Among the records, which lines include "negb"? List them.

________________________________________

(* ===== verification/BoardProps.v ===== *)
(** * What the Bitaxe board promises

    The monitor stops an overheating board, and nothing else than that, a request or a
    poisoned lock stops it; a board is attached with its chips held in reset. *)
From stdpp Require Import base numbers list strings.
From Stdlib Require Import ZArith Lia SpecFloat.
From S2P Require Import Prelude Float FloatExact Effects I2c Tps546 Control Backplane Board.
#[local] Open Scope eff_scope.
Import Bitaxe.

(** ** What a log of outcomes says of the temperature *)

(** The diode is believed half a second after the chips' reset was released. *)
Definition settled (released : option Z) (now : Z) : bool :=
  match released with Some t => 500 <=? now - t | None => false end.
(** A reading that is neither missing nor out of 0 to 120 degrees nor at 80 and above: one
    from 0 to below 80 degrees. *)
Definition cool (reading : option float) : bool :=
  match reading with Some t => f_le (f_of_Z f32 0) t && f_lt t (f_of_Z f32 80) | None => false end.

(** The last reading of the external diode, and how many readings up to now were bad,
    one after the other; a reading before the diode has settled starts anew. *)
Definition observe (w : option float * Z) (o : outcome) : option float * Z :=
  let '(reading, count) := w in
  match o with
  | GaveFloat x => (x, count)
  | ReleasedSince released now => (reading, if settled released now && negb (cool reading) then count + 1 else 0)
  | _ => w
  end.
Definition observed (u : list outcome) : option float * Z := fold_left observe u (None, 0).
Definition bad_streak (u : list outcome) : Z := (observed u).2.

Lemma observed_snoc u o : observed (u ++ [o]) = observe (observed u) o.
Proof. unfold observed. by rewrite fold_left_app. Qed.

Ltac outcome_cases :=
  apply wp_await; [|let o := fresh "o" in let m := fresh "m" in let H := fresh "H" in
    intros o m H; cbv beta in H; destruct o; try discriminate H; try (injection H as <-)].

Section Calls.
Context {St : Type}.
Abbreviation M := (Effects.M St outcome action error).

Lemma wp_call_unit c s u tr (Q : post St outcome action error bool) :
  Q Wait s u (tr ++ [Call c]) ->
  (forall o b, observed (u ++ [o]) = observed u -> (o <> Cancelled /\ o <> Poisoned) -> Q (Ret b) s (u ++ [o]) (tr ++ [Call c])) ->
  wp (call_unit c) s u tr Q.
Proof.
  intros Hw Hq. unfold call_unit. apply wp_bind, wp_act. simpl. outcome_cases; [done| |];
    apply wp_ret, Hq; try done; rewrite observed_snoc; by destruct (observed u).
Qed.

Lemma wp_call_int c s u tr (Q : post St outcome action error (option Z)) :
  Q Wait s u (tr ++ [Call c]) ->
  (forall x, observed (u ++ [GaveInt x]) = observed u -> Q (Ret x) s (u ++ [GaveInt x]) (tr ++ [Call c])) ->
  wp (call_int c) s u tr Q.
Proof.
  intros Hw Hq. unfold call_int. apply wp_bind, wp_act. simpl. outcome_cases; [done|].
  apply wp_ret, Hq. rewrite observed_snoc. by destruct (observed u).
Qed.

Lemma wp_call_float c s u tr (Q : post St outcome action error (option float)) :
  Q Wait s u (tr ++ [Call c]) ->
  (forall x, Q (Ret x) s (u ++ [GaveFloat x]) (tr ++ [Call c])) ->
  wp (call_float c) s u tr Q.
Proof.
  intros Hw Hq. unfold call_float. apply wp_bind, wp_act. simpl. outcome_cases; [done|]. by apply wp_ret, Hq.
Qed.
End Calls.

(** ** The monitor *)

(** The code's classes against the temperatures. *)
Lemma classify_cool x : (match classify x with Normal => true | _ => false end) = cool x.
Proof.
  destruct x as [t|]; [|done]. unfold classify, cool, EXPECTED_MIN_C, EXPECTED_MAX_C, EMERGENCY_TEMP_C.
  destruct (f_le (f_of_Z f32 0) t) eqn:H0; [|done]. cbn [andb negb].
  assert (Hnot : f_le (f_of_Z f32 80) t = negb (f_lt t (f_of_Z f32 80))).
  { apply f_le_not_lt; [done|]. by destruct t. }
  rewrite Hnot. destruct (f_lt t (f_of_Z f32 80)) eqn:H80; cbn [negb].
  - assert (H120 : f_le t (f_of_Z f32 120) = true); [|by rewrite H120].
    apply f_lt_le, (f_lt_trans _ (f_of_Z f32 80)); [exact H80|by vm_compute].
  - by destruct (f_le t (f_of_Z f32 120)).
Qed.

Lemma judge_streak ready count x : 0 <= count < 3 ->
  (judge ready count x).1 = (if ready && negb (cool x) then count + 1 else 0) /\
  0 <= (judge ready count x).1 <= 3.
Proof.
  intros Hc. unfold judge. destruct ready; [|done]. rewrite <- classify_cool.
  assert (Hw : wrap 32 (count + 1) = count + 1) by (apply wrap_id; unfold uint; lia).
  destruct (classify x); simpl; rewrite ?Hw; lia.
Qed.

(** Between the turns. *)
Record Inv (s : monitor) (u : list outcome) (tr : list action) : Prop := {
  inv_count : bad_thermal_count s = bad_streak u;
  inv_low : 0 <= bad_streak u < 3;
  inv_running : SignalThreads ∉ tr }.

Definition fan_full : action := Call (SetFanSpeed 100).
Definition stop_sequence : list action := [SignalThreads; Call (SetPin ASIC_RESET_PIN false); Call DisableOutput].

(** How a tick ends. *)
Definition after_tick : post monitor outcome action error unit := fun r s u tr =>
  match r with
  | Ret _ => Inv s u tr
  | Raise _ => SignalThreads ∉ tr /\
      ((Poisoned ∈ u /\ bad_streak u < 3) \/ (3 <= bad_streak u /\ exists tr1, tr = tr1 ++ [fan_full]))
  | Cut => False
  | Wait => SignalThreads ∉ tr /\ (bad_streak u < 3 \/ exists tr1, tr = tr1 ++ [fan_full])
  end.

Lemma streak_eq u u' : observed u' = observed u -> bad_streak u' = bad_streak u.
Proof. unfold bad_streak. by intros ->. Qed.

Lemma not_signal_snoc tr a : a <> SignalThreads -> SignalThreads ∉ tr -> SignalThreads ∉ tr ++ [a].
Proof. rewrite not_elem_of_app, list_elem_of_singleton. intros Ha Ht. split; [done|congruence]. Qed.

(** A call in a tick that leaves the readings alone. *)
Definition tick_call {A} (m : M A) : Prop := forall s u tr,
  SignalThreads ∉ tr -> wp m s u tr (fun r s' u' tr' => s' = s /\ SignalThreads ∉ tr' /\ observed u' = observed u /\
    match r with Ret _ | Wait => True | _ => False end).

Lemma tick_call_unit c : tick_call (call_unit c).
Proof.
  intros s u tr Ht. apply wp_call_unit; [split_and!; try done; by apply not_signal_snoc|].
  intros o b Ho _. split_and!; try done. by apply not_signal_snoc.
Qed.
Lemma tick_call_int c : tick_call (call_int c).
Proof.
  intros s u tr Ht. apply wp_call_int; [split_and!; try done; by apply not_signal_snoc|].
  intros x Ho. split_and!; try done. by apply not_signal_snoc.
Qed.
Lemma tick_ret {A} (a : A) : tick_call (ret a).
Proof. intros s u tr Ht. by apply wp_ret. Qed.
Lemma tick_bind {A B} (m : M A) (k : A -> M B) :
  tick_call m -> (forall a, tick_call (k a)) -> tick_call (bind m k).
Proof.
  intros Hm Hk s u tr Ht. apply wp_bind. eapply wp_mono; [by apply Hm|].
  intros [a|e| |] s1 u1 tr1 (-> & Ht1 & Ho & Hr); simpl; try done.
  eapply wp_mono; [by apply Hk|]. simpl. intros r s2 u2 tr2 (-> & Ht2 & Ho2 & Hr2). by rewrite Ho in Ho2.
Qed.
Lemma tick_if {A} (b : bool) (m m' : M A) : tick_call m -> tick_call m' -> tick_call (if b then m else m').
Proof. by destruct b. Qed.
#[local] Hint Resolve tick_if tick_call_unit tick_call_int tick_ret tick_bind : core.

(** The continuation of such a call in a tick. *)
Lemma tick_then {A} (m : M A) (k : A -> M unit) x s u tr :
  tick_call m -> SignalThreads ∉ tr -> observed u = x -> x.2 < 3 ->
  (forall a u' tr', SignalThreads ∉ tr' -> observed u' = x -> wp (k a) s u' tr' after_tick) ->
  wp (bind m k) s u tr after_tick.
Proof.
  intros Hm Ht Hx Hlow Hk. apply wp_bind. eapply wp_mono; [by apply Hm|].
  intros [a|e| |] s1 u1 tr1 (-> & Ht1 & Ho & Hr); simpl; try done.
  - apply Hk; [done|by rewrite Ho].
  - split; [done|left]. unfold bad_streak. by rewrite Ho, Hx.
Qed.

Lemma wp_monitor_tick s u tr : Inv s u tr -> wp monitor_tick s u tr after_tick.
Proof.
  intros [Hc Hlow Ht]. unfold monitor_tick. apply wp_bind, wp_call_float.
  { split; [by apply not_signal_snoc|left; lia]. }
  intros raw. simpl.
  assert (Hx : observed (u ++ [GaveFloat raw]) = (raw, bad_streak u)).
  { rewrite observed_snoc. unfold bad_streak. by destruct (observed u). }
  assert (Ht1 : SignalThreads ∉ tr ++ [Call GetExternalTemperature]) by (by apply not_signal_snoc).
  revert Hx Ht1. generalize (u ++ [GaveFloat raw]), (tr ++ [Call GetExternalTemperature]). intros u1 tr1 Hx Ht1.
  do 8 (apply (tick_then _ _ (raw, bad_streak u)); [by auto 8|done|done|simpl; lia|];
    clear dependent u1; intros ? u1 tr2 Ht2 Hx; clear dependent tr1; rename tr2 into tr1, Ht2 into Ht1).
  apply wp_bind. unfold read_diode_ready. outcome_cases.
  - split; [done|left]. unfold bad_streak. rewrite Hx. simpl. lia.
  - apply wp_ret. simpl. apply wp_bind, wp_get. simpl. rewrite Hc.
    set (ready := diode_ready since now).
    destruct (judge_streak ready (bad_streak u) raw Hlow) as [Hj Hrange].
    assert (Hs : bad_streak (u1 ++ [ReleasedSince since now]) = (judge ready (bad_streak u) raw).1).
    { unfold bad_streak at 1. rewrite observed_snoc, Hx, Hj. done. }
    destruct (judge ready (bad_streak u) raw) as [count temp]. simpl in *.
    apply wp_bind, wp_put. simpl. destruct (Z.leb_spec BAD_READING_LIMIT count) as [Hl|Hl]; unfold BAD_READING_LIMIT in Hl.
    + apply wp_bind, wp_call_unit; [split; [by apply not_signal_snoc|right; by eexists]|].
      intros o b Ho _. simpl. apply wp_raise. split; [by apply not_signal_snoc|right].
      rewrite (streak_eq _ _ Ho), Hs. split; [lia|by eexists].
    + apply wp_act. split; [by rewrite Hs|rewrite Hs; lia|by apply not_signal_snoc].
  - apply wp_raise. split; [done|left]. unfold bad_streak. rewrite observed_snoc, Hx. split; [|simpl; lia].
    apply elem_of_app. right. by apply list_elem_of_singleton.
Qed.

________________________________________

RESULT
  | ReleasedSince released now => (reading, if settled released now && negb (cool reading) then count + 1 else 0)
  destruct (f_le (f_of_Z f32 0) t) eqn:H0; [|done]. cbn [andb negb].
  assert (Hnot : f_le (f_of_Z f32 80) t = negb (f_lt t (f_of_Z f32 80))).
  rewrite Hnot. destruct (f_lt t (f_of_Z f32 80)) eqn:H80; cbn [negb].
  (judge ready count x).1 = (if ready && negb (cool x) then count + 1 else 0) /\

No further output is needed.